By Amber Clontz
Nelson, British Columbia is a hidden gem inhabited and visited by different people with a common passion for snow culture. Paul DeFelice is one of those people. As a skier for Warren Miller in the ‘80s, he admits to overlooking the beauty of Nelson. “It was a slow evolution to realize what was here and then I was still here for like 10 years as a ski fanatic,” he says. “I knew the people at the hill, but what was going on in Nelson, I didn’t care!” His interest in the little ski town peaked when he felt there was catching up to do. The only trick was how to survive in his new town.
“I knew nothing about the pot culture when I came here,” he continues. “But then I’d gotten a taste of the snow, I’d been heli skiing, and that’s when I became aware pretty quickly that everybody smoked pot. That’s how you get by in this town!”
After gaining an understanding of B.C. culture, and meeting the people passing through who came to smoke pot and ski, DeFelice opened his center for Cannabis activism.
Holy Smoke Culture Shop was intended to be a smoking sanctuary for the community, designated by the Church of the Universe as the Holy Smoke Mission of God. It was a business venture for DeFelice and two friends after restoration work in Nelson ended. His dread locks didn’t make any more enemies than his head shop: Coffee and cookies for sale aside pipes and papers. And then drug dealers started hanging around outside.
“There was a squatter in a tent selling pot, there was a gang of five youths selling pot, coke, crack, and E by the bench, there was a lone bike courier pot dealer who also stole people’s money and was known as a grow ripper and also known to carry weapons,” says DeFelice. He also says the local police were aware of open dealers but didn’t see it as threatening so in response he hung a huge sign outside the shop saying, “No Dealing In The Park Please.” He says, “the final straw was an American kid who set up his lawn chair with a cooler right outside our entrance and sold pot, mushrooms and beer to anyone of any age”.
It was at that point when Holy Smoke started selling weed to rid Nelson of drug dealing drifters. “We started off just allowing a person we trusted to sell pot in a corner of the cafe to adults only. It was better pot and better weight at better prices with no rip offs,” DeFelice. This weeded out the seedy, visiting dealers. Eventually Holy Smoke started selling marijuana right over the counter.
This went on for about a year, with Holy Smoke filling two needs for the community: good quality weed, and a safe environment free of rogue dealers.
On July 15, 2006, DeFelice and the other Holy Smoke owners were busted for trafficking marijuana. Rather than deny the conviction outright, or fight it by every means possible, including trying to have the warrant thrown out, DeFelice did something unprecedented: He plead “necessity.” Similar to self defense, the Holy Smoke defendants claimed they were doing more good than harm. In short, his defense claimed that prohibition did more harm to society that good.

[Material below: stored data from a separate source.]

Lemma encode_utf8_inj c c' l l' : is_char c -> is_char c' -> encode_utf8 c ++ l = encode_utf8 c' ++ l' -> c = c' /\ l = l'.
Proof.
  unfold is_char, encode_utf8. change (2 ^ 6) with 64. change (2 ^ 12) with 4096. change (2 ^ 18) with 262144. intros Hc Hc'.
  destruct (Z.ltb_spec c 0x80) as [L1|L1]; [|destruct (Z.ltb_spec c 0x800) as [L2|L2]; [|destruct (Z.ltb_spec c 0x10000) as [L3|L3]]];
  (destruct (Z.ltb_spec c' 0x80) as [L4|L4]; [|destruct (Z.ltb_spec c' 0x800) as [L5|L5]; [|destruct (Z.ltb_spec c' 0x10000) as [L6|L6]]]);
    cbn [app]; intros Heq; injection Heq; intros; subst; first [split; [|done]|exfalso]; Z.to_euclidean_division_equations; lia.
Qed.

Lemma str_bytes_inj t t' : Forall is_char t -> Forall is_char t' -> str_bytes t = str_bytes t' -> t = t'.
Proof.
  assert (forall c l, encode_utf8 c ++ l <> []) as Hne by (intros c l; unfold encode_utf8; by repeat case_match).
  intros Ht. revert t'. induction Ht as [|c t Hc _ IH]; intros [|c' t'] Ht' Heq; unfold str_bytes in *; cbn [mbind list_bind] in *.
  - done.
  - symmetry in Heq. by apply Hne in Heq.
  - by apply Hne in Heq.
  - apply Forall_cons in Ht' as [Hc' Ht']. apply encode_utf8_inj in Heq as [-> Heq]; [|done..]. f_equal. by apply IH.
Qed.

Lemma entry_bytes_inj k e e' : entry_ok k e -> entry_ok k e' -> entry_bytes e = entry_bytes e' -> e = e'.
Proof.
  destruct k, e as [t|[]], e' as [t'|[]]; cbn -[be_bytes]; try done; intros He He' Heq.
  - by rewrite (str_bytes_inj t t').
  - by rewrite (be_bytes_inj 4 i i0).
  - by rewrite (be_bytes_inj 8 i i0).
Qed.

Lemma index_key_bytes_inj a c i f b f' b' : index_key a c i f b = index_key a c i f' b' -> f = f' /\ b = b'.
Proof. unfold index_key, IndexKey.serialize. intros Heq%app_inv_head. cbn in Heq. by injection Heq as -> ->%app_inv_tail. Qed.

Lemma value_key_bytes_inj k k' : value_key_wf k -> value_key_wf k' -> value_key_bytes k = value_key_bytes k' -> k = k'.
Proof.
  intros Hk%value_key_parse_bytes Hk'%value_key_parse_bytes Heq. rewrite Heq, Hk' in Hk. by injection Hk.
Qed.

(** ** Last operations *)

Lemma last_op_rename {K K' A} `{EqDecision K, EqDecision K'} (f : K -> K') (l : list (K * A)) k :
  (forall x, x ∈ l -> f x.1 = f k -> x.1 = k) -> last_op ((fun x => (f x.1, x.2)) <$> l) (f k) = last_op l k.
Proof.
  induction l as [|x l IH] using rev_ind; intros Hf; [done|]. rewrite fmap_app, !last_op_app.
  rewrite IH by (intros y Hy; apply Hf, elem_of_app; by left). unfold last_op at 1 3. cbn.
  assert (f x.1 = f k -> x.1 = k) as Hx by (apply Hf, elem_of_app; right; by apply list_elem_of_singleton).
  case_bool_decide; case_bool_decide; naive_solver congruence.
Qed.
Lemma last_op_fmap {K A B} `{EqDecision K} (g : A -> B) (l : list (K * A)) k :
  last_op ((fun x => (x.1, g x.2)) <$> l) k = g <$> last_op l k.
Proof.
  induction l as [|x l IH] using rev_ind; [done|]. rewrite fmap_app, !last_op_app, IH. unfold last_op at 1 3. cbn. by case_bool_decide.
Qed.
Lemma last_op_elem {K A} `{EqDecision K} (l : list (K * A)) k x : last_op l k = Some x -> (k, x) ∈ l.
Proof.
  induction l as [|[k' y] l IH] using rev_ind; [done|]. rewrite last_op_app. unfold last_op at 1. cbn. rewrite elem_of_app.
  case_bool_decide as Hk; [intros [= ->]; right; by apply list_elem_of_singleton; subst|auto].
Qed.

Lemma op_effect_assign `{Store DB} cf k v clear cf' k' x :
  op_effect cf k v (set_or_delete clear cf' k' x) = if decide (cf' = cf /\ k' = k) then (if clear then None else Some x) else v.
Proof.
  unfold op_effect, set_or_delete. destruct clear; cbn; case_bool_decide as Hb; case_decide as Hd; naive_solver.
Qed.

(** Operations that assign the values of some keys. *)
Lemma assign_ops_effect `{Store DB} {X} cf (key : X -> list Z) (clear : X -> bool) (val : X -> list Z) l k v :
  fold_left (op_effect cf k) (map (fun x => set_or_delete (clear x) cf (key x) (val x)) l) v =
  default v (last_op ((fun x => (key x, if clear x then None else Some (val x))) <$> l) k).
Proof.
  induction l as [|x l IH] using rev_ind; [done|]. rewrite map_app, fmap_app, fold_left_app, last_op_app, IH. cbn [map fold_left].
  rewrite op_effect_assign. unfold last_op at 2. cbn. case_bool_decide as Hb; case_decide as Hd; naive_solver.
Qed.

(** ** Documents the writer always accepts *)

(** Texts that are not full texts, of unknown language. *)
Definition plain_text (f : Field Write.Text) : Prop :=
  is_full_text (f_options f) = false /\ tx_language (f_value f) = Unknown.
(** A bitmap key that is not the key of a tag. *)
Definition no_tag (a : AccountId) (k : list Z) : Prop :=
  exists k', k = bitmap_key_bytes k' /\ bitmap_key_account k' = a /\ match k' with KTag _ _ _ _ => False | _ => True end.

Section Writer.
Context `{StoreLaws DB} `{BlobStore E} `{Unicode} `{Linguistics} `{BitPacker} `{WriteEnv}.
Variables (language : Language) (a : AccountId) (c : Collection.t) (i : DocumentId).

(** The operations of a document, but for the bitmaps and the links of blobs. *)
Definition text_field_ops (fields : list (Field Write.Text)) : list WriteOperation :=
  fields ≫= fun f => field_ops a c i f (str_bytes (tx_text (f_value f))) (str_bytes (tx_text (f_value f))).
Definition document_ops (d : Document) : list WriteOperation :=
  text_field_ops (d_text_fields d) ++ number_ops a c i (d_number_fields d) ++ binary_ops a c i (d_binary_fields d) ++
  blob_ops a c i (d_blobs d) ++ acl_ops a c i (d_acls d).

Lemma text_field_plain l f st :
  plain_text f -> exists bits, Forall (fun kb => no_tag a kb.1) bits /\
  text_field a c i l st f =
    Ok (mkTextState (assign_bits i bits (ts_bitmaps st))
      (ts_ops st ++ field_ops a c i f (str_bytes (tx_text (f_value f))) (str_bytes (tx_text (f_value f)))) (ts_index st)).
Proof.
  intros [Hfull Hlang]. apply Z.leb_gt in Hfull. unfold text_field. rewrite Hlang.
  assert (forall w, no_tag a (BitmapKey.serialize_term a c (f_field f) w true)) as Hterm.
  { intros w. by exists (KTerm a c (f_field f) w true). }
  destruct (Z.eqb_spec (get_text_options (f_options f)) F_KEYWORD) as [|Hk].
  { eexists [(_, _)]. split; [apply Forall_singleton, Hterm|]. done. }
  destruct (Z.eqb_spec (get_text_options (f_options f)) F_TOKENIZE) as [|Ht].
  { unfold tokenizer_tokens. rewrite !bool_decide_eq_false_2, indo_european_tokens_runs by done. cbn [mbind res_bind].
    eexists. split; [|by rewrite term_bits_assign]. rewrite map_map. apply Forall_map, Forall_forall. intros t _. apply Hterm. }
  destruct (Z.eqb_spec (get_text_options (f_options f)) F_NONE) as [|Hn].
  { exists []. by split. }
  exfalso. assert (0 <= get_text_options (f_options f)) by (apply Z.land_nonneg; by right).
  unfold F_FULL_TEXT, F_KEYWORD, F_TOKENIZE, F_NONE in *. lia.
Qed.
(* ===== verification/Cluster.v ===== *)
(** * A node of the cluster: src/cluster

    A node keeps a list of peers, whose health it tracks with a failure
    detector fed by gossip, and takes part in Raft elections: it waits, votes,
    runs for election, follows a leader or leads. The handlers of gossip
    packets, of remote calls and of internal events change the node and
    produce messages ([Output]). Times are milliseconds; an event reads the
    clock and the random generator of the election timer once ([Env]). *)

From Stdlib Require Import SpecFloat.
From S2P Require Import Prelude Lang Leb128 Types Keys KV ChangeLog RaftLog Gossip.

(** ** Data *)

Record Addr : Set := mkAddr { ad_ip : Z; ad_port : Z }.
#[export] Instance addr_eq_dec : EqDecision Addr.
Proof. solve_decision. Defined.

(** [gossip::State]. *)
Inductive PeerState : Set := Seed | Alive | Suspected | Offline | Left_.
#[export] Instance peer_state_eq_dec : EqDecision PeerState.
Proof. solve_decision. Defined.

Record PeerInfo : Set := mkPeerInfo {
  pi_peer_id : PeerId; pi_shard_id : ShardId; pi_epoch : EpochId; pi_last_log_term : Z; pi_last_log_index : LogIndex;
  pi_generation : GenerationId; pi_addr : Addr; pi_hostname : list Z }.

Definition HEARTBEAT_WINDOW : Z := 1 ≪ 10.
Definition HEARTBEAT_WINDOW_MASK : Z := HEARTBEAT_WINDOW - 1.
Lemma step_state k : (i, k, RVote (term c') true) ∈ sent s' ->
  match state c' with VotedFor p _ => k = p | Follower _ => True | _ => False end.
Proof.
  intros [Hk|(_ & _ & [due E] & _)]%new_grant; [|by rewrite E]. destruct (grant_before _ Hk) as [Et Hk'].
  pose proof (sf_state _ Hsafe _ _ _ Hi Hk') as Hs.
  destruct Hm as [[_ E _]|Ht|due _ E|due Ht|id due tm last _ _ E Hb _|id _ E|id due _ E|id due _ E]; try lia.
  - by rewrite E.
  - destruct (sd_wait _ _ Hst due E Et) as [due' E']. by rewrite E' in Hs.
  - rewrite E. destruct Hb as [?|[[due' E']|[due' E']]]; [lia|by rewrite E' in Hs|by rewrite E' in Hs].
  - by rewrite E.
  - by rewrite E in Hs.
  - by rewrite E in Hs.
Qed.

Lemma step_flags due p : state c' = Candidate due -> flagged c' p -> (p, i, RVote (term c') true) ∈ sent s'.
Proof.
  intros Ec Hp. apply elem_of_app. left. pose proof (sd_candidate _ _ Hst due p Ec) as Hj.
  destruct Hm as [[Et E Hf]|Ht|? _ E|? _ _ Hn|? ? ? ? _ _ E|? _ E|id due' Ein E Et E' Hf|? ? _ _ _ E]; try congruence; try tauto.
  - rewrite Et. eapply (sf_flags _ Hsafe i c due); [done|congruence|auto].
  - by apply Hn in Hp.
  - rewrite Et. destruct (Hf p Hp) as [?| ->]; [by eapply (sf_flags _ Hsafe i c)|]. rewrite Ein in Hd. exact Hd.
Qed.

Lemma members_size : Z.of_nat (size (nodes s)) = 1 + Z.of_nat (length (filter (fun p => is_in_shard p (c_shard_id c) = true) (peers c))).
Proof.
  destruct (sf_uniform _ Hsafe i c Hi) as (_ & Hnd & Hdom). rewrite <- size_dom.
  assert (dom (nodes s) = list_to_set (C := gset Z) (shard_ids c)) as ->.
  { apply set_eq. intros v. rewrite elem_of_list_to_set. symmetry. apply Hdom. }
  rewrite size_list_to_set, shard_ids_eq, length_app, length_map by done. cbn. lia.
Qed.

Lemma dom_same : dom (<[i := c']> (nodes s)) = dom (nodes s).
Proof. rewrite dom_insert_L. apply elem_of_dom_2 in Hi. set_solver. Qed.

(** The voters of a candidate that wins. *)
Definition voters (id : PeerId) : list PeerId :=
  map peer_id (filter (fun p => is_in_shard p (c_shard_id c) = true /\ (peer_id p = id \/ vote_granted p = true)) (peers c)).

Lemma voters_sublist id : voters id `sublist_of` map peer_id (filter (fun p => is_in_shard p (c_shard_id c) = true) (peers c)).
Proof.
  unfold voters. induction (peers c) as [|p l IH]; [constructor|]. rewrite !filter_cons.
  destruct (decide (is_in_shard p (c_shard_id c) = true)) as [Hp|Hp].
  - case_decide; cbn [map]; by constructor.
  - rewrite decide_False by naive_solver. done.
Qed.

Lemma step_leader : state c' = Leader -> exists Q, NoDup Q /\ ~ (i ∈ Q) /\
  (forall p, p ∈ Q -> p ∈ dom (nodes s') /\ (p, i, RVote (term c') true) ∈ sent s') /\
  half (Z.of_nat (size (nodes s')) - 1) < 1 + Z.of_nat (length Q).
Proof.
  intros El. cbn [nodes sent]. rewrite <- size_dom, dom_same, size_dom.
  destruct Hm as [[Et E _]|Ht E|? _ E|? _ E|? ? ? ? _ _ E|? _ E|? ? _ _ _ E|id due Ein E Et _ Hq _]; try congruence.
  - rewrite Et. destruct (sf_leader _ Hsafe i c Hi ltac:(congruence)) as (Q & H1 & H2 & H3 & H4). exists Q. split_and!; [done..| |done].
    intros p Hp. destruct (H3 p Hp). split; [done|]. apply elem_of_app. by left.
  - pose proof (sd_leader _ _ Hst ltac:(congruence) El). lia.
  - destruct (sf_uniform _ Hsafe i c Hi) as (Hid & Hnd & Hdom). rewrite shard_ids_eq, Hid in Hnd. apply NoDup_app in Hnd as (Hnd & Hni & _).
    pose proof (voters_sublist id) as Hsub. exists (voters id). split_and!.
    + by eapply sublist_NoDup.
    + intros Hv. apply (Hni i); [by eapply elem_of_sublist|by apply list_elem_of_singleton].
    + intros v Hv. split.
      * apply Hdom. rewrite shard_ids_eq. apply elem_of_app. left. by eapply elem_of_sublist.
      * rewrite Et. apply elem_of_app. left. apply list_elem_of_fmap in Hv as (p & -> & ((_ & [->|Hg]) & Hp)%list_elem_of_filter).
        -- rewrite Ein in Hd. exact Hd.
        -- eapply (sf_flags _ Hsafe i c due); [done..|]. by exists p.
    + rewrite members_size. unfold voters. rewrite length_map. by rewrite Z.add_simpl_l.
Qed.
(** [ingest_message]. *)
Definition ingest_message (s : Session) : flow :=
  if bool_decide (message s = []) then reply s "554 5.7.7 Empty message not accepted."
  else if bool_decide (rcpt_to s = []) then reply s "503 5.5.1 Missing RCPT TO."
  else
    match mail_from s with
    | None => reply s "503 5.5.1 Missing MAIL FROM."
    | Some from =>
        let msg := message s in
        let rcpt := rcpt_to s in
        let s := on_rcpt (on_message (on_sender s None (mail_size s)) []) [] ∅ in
        let w := the_world s in
        if is_leader w then
          match mail_ingest w from rcpt msg with
          | Ok (w, inl rcpt) => write_bytes (on_world s w) (rcpt ≫= status_line)
          | Ok (w, inr err) => write_bytes (on_world s w) err
          | _ => Crashed
          end
        else
          let '(w, r) := rpc_command w (IngestMessage from rcpt msg) in
          match r with
          | Some (IngestMessageResponse (inl rcpt)) => write_bytes (on_world s w) (rcpt ≫= status_line)
          | Some (IngestMessageResponse (inr err)) => write_bytes (on_world s w) err
          | _ => reply (on_world s w) "450 4.3.2 Temporary Failure."
          end
    end.

(** The accounts of a list that are not recipients yet. *)
Fixpoint add_members (dup : gset Z) (accounts : list (Z * list Z)) (ids : list Z) : gset Z * list Z :=
  match accounts with
  | [] => (dup, ids)
  | (account_id, _) :: accounts =>
      if bool_decide (account_id ∈ dup) then add_members dup accounts ids
      else add_members ({[account_id]} ∪ dup) accounts (ids ++ [account_id])
  end.
Definition find_size (params : list Param) : option Z :=
  match omap (fun p => match p with Size size => Some size | _ => None end) params with [] => None | size :: _ => Some size end.

Definition handle_rcpt (s : Session) (recipient : list Z) : flow :=
  let '(w, rt) := expand_rcpt (the_world s) recipient in
  let s := on_world s w in
  let accepted := chars "250 2.1.5 Recipient <" ++ recipient ++ chars "> accepted." ++ CRLF in
  match rt with
  | Some (Individual account_id) =>
      andthen (write_bytes s accepted) (fun s =>
        let fresh := negb (bool_decide (account_id ∈ rcpt_to_dup s)) in
        Next (on_rcpt s (rcpt_to s ++ [RcptMailbox account_id recipient (if fresh then Success else Duplicated)])
                ({[account_id]} ∪ rcpt_to_dup s)))
  | Some (RList accounts) =>
      andthen (write_bytes s accepted) (fun s =>
        let '(dup, ids) := add_members (rcpt_to_dup s) accounts [] in
        Next (on_rcpt s (rcpt_to s ++ [RcptList ids recipient (if bool_decide (ids = []) then Duplicated else Success)]) dup))
  | Some NotFound => reply s "550 5.1.1 Mailbox not found."
  | None => reply s "450 4.3.2 Temporary server failure."
  end.

Definition handle_bdat (c : SessionConfig) (s : Session) (data : list Z) (is_last : bool) : flow :=
  if Z.of_nat (length (message s)) + Z.of_nat (length data) <? mail_max_size c then
    let s := if bool_decide (message s = []) then let '(s, rp) := build_return_path c s in on_message s rp else s in
    let s := on_message s (message s ++ data) in
    if is_last then ingest_message s else reply s "250 2.1.0 Message chunk accepted."
  else write_bytes s (chars "500 5.3.4 Message exceeds maximum size of " ++ decimal (mail_max_size c) ++ chars " bytes." ++ CRLF).

Definition handle_vrfy (s : Session) (mailbox : list Z) : flow :=
  let '(w, rt) := expand_rcpt (the_world s) mailbox in
  let s := on_world s w in
  match rt with
  | Some (Individual _) | Some (RList _) => write_bytes s (chars "250 2.1.5 Mailbox <" ++ mailbox ++ chars "> exists." ++ CRLF)
  | Some NotFound => reply s "550 5.1.1 Mailbox not found."
  | None => reply s "450 4.3.2 Temporary server failure."
  end.
Definition handle_expn (s : Session) (list_ : list Z) : flow :=
  let '(w, rt) := expand_rcpt (the_world s) list_ in
  let s := on_world s w in
  match rt with
  | Some (RList accounts) => write_bytes s (lines (chars "250- <") (chars "250  <") (fun a => a.2 ++ [62]) accounts)
  | Some (Individual _) =>
      write_bytes s (chars "550 5.1.0 Address <" ++ list_ ++ chars "> exists but is not a mailing list." ++ CRLF)
  | Some NotFound => reply s "550 5.1.1 List not found."
  | None => reply s "450 4.3.2 Temporary server failure."
  end.
Definition handle_starttls (c : SessionConfig) (s : Session) : flow :=
  match stream s, tls_acceptor c with
  | Clear, true =>
      andthen (reply s "220 2.0.0 Ready to start TLS") (fun s =>
        let '(w, ok) := tls_accept (the_world s) in
        if ok then Next (on_stream (on_world s w) Tls) else Closed (on_stream (on_world s w) NoStream))
  | Clear, false => reply s "501 5.7.4 TLS not configured on this server."
  | Tls, _ => reply s "501 5.7.0 Already in TLS mode."
  | NoStream, _ => Crashed
  end.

“The ‘necessity’ defense was our lawyer’s idea,” says DeFelice. “It was an argument he’d always wanted to raise and in his words he thought ‘these are the people, this is the place, and this is the time to do it.’”DeFelice and his defense attempted to prove that by selling high quality cannabis, Holy Smoke prevented the sale of drugs to minors and regulated the trade.
DeFelice lost the case, and was sentenced to one year in prison—a preposterous sentence for the crime he was convicted of in Canada. He appealed the conviction, and lost, then appealed the sentence.
Post trial, DeFelice spent three days in the Nelson lockup then two days travelling, “handcuffed and shackled in the back of a paddy wagon,” to Kamloops Regional Correction Centre with an overnight stay in the Kelowna local jail. DeFelice served five days in a maximum-security prison before his appeal was finalized.
In May of 2010, DeFelice finally had his sentencing hearing. The one-year prison sentence was reduced, and DeFelice received a nine-month conditional sentence otherwise known has house arrest. The judges ruled he is not allowed to consume alcohol or use illegal drugs, or leave the province unless given special permission.
DeFelice’s reasons for starting Holy Smoke were as viable as why he started to sell. Such testimonies leave anyone on the fence about pot prohibition reasons to analyze the fallacies in the anti-pot argument. The story of criminalizing a man who wants to enjoy nature his own way, meanwhile harming no one, is a North American archetype; this is the case with skier Paul DeFelice.